131: Remembers the date the family moved in – 16 OCTOBER 1975. Two days later, he says, his first coach tour arrived - PASADENA TOURS from ADELAIDE, SOUTH AUSTRALIA, run by JACK and RENE MANNING. It was later to become known as KIRRA TOURS which, he says, is now ranked third in NEW ZEALAND for coach tour operators. He later added that even after thirty-one years, the same company still stops over at TE ANAU DOWNS.

141: Since that day, he adds, he has maintained business links with the same company which in 2006 runs about six coach loads of passengers to the HOTEL every week.

159: Referring back to the PARKERS, he says JENNY was killed in a road traffic accident not far from the HOTEL as she was heading to an evening out in TE ANAU. ARTHUR PARKER, he adds, remarried and now in his nineties lives in MT MANGANUI.

182: Mentions that the accident also involved a farm worker employed by the neighbouring TE ANAU DOWNS STATION and replies that its owners, the CHARTRES family, have been good neighbours in the sense that they and he have little association.

185: Does make reference to a conflict arising between the two parties over the naming rights for the HOTEL/MOTEL in the 1970s. Nowadays, he says, it is less of an issue because his three-in-one businesses have different names.

223: Discusses the nearby TE ANAU DOWNS wharf, which since the formation of the MILFORD TRACK, has been the departure point for walkers embarking on the three-day hike. From there, the trampers are taken by boat to the beginning of the track. The launch service is operated by REAL JOURNEYS which is granted a concession to do so from the DEPARTMENT OF CONSERVATON (DOC).

229: Says his business has been unable to forge any operational links with either DOC or REAL JOURNEYS (formerly FIORDLAND TRAVEL) so gets nothing out of the potential proximity of the thousands of people who use the wharf each year.

250: In recent years, he says, since creating GRUMPYS BACKPACKERS, he has been able to market to the independent traveller group.

253: However, he states that he has never been able to penetrate the MILFORD TRACK GUIDED WALKS private operation which he considers a disadvantage for both sides. Explains this by saying that his HOTEL would have been an ideal location for clients with MTGW (and its predecessor, the THC) to stay overnight before they began, and on return from, the three-day walk.

257: Comments that QUEENSTOWN “gets first crack at everything”, referring to the increasing push by QUEENSTOWN-based operators into FIORDLAND at the expense of the TE ANAU-based ones.

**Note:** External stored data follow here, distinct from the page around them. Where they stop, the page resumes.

(** * DOF restriction layer of the finite-element assembly engine

    A shallow embedding of [fem/backup/restriction_now.cpp]: the element
    restriction (counting-sort construction, scatter, gather-transpose,
    sparse-pattern counting), the continuous and discontinuous face
    restrictions and the face-dof permutation functions.

    Conventions of the embedding.
    - A C++ [int] is a [Z]; signed overflow is undefined in the source, so
      the model covers the executions that stay in range.  Division and
      remainder are the truncating [Z.quot] and [Z.rem] of C++.
    - An [Array<int>] or [Vector] is a [list]; every access is checked and
      an access outside the array makes the operation fail ([None]), as
      does a call to [mfem_error] or a failed [MFEM_VERIFY].
    - A [double] is an element of an arbitrary type carrying the three
      operations the kernels use (zero, addition, negation); no law is
      assumed about them.
    - [MFEM_FORALL] and [for] loops are folds over the list of their
      iterations, in increasing order of the loop variable. *)

From Stdlib Require Import ZArith List Lia Bool Permutation.
Import ListNotations.
Open Scope Z_scope.

(** ** Error monad *)

Definition obind {A B : Type} (c : option A) (k : A -> option B) : option B :=
  match c with
  | Some a => k a
  | None => None
  end.

Notation "x <- c1 ;; c2" := (obind c1 (fun x => c2))
  (at level 61, c1 at next level, right associativity).

Notation "' pat <- c1 ;; c2" := (obind c1 (fun x => match x with pat => c2 end))
  (at level 61, pat pattern, c1 at next level, right associativity).

(** [MFEM_VERIFY(b, ...)]: continue when [b] holds, abort otherwise. *)
Definition verify (b : bool) : option unit := if b then Some tt else None.

(** ** Scalars *)

Class Scalar (V : Type) : Type := {
  szero : V;
  sadd : V -> V -> V;
  sneg : V -> V
}.

#[export] Instance Z_Scalar : Scalar Z := {|
  szero := 0;
  sadd := Z.add;
  sneg := Z.opp
|}.

(** ** Arrays with checked accesses *)

Definition zlen {A : Type} (a : list A) : Z := Z.of_nat (length a).

Definition rd {A : Type} (a : list A) (i : Z) : option A :=
  if i <? 0 then None else nth_error a (Z.to_nat i).

Fixpoint upd {A : Type} (n : nat) (v : A) (a : list A) : list A :=
  match a, n with
  | [], _ => []
  | _ :: t, O => v :: t
  | h :: t, S n' => h :: upd n' v t
  end.

Definition wr {A : Type} (a : list A) (i : Z) (v : A) : option (list A) :=
  if (0 <=? i) && (i <? zlen a) then Some (upd (Z.to_nat i) v a) else None.

(** An array of [n] entries all holding [v]; a non-positive size gives the
    empty array. *)
Definition alloc {A : Type} (n : Z) (v : A) : list A := repeat v (Z.to_nat n).

(** ** Loops *)

Fixpoint foldM {A S : Type} (body : A -> S -> option S) (l : list A) (s : S)
  : option S :=
  match l with
  | [] => Some s
  | a :: t => s' <- body a s ;; foldM body t s'
  end.

(** The values [lo, lo+1, ..., lo+n-1]. *)
Fixpoint zrange (lo : Z) (n : nat) : list Z :=
  match n with
  | O => []
  | S n' => lo :: zrange (lo + 1) n'
  end.

Definition zseq (n : Z) : list Z := zrange 0 (Z.to_nat n).

(** [Array<int> a(n)] allocates [n] entries and writes none of them: they hold
    whatever the memory held.  [uninit content n] is such an array, entry [i]
    being [content i]; nothing is assumed about [content]. *)
Definition uninit (content : Z -> Z) (n : Z) : list Z := map content (zseq n).

(** [for (int i = lo; i < hi; ++i) body] *)
Definition forZ {S : Type} (lo hi : Z) (body : Z -> S -> option S) (s : S)
  : option S :=
  foldM body (zrange lo (Z.to_nat (hi - lo))) s.

(** [for (int i = hi; i > lo; --i) body] *)
Definition forZ_down {S : Type} (hi lo : Z) (body : Z -> S -> option S) (s : S)
  : option S :=
  foldM body (rev (zrange (lo + 1) (Z.to_nat (hi - lo)))) s.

261: The land area on which the property stands, he says, is about eleven acres for which the business pays a concession fee based on percentage of turnover (to DOC). Adds that he has been able to extend the renewal period of the lease from the initial five to thirty years.

270: Replies that he did try to freehold the land in the early 1980s (involving DOC’s predecessor, the DEPARTMENT OF LANDS & SURVEY). Says a land survey was carried out but following an internal investigation of L&S and subsequent staff changes, the matter was shelved.

285: Affirms that in 1975, what is now GRUMPY’S BACKPACKERS was on site, as was part of the main HOTEL BUILDING. But the grounds, he says, were not developed and consisted of grass, gorse, broom and manuka.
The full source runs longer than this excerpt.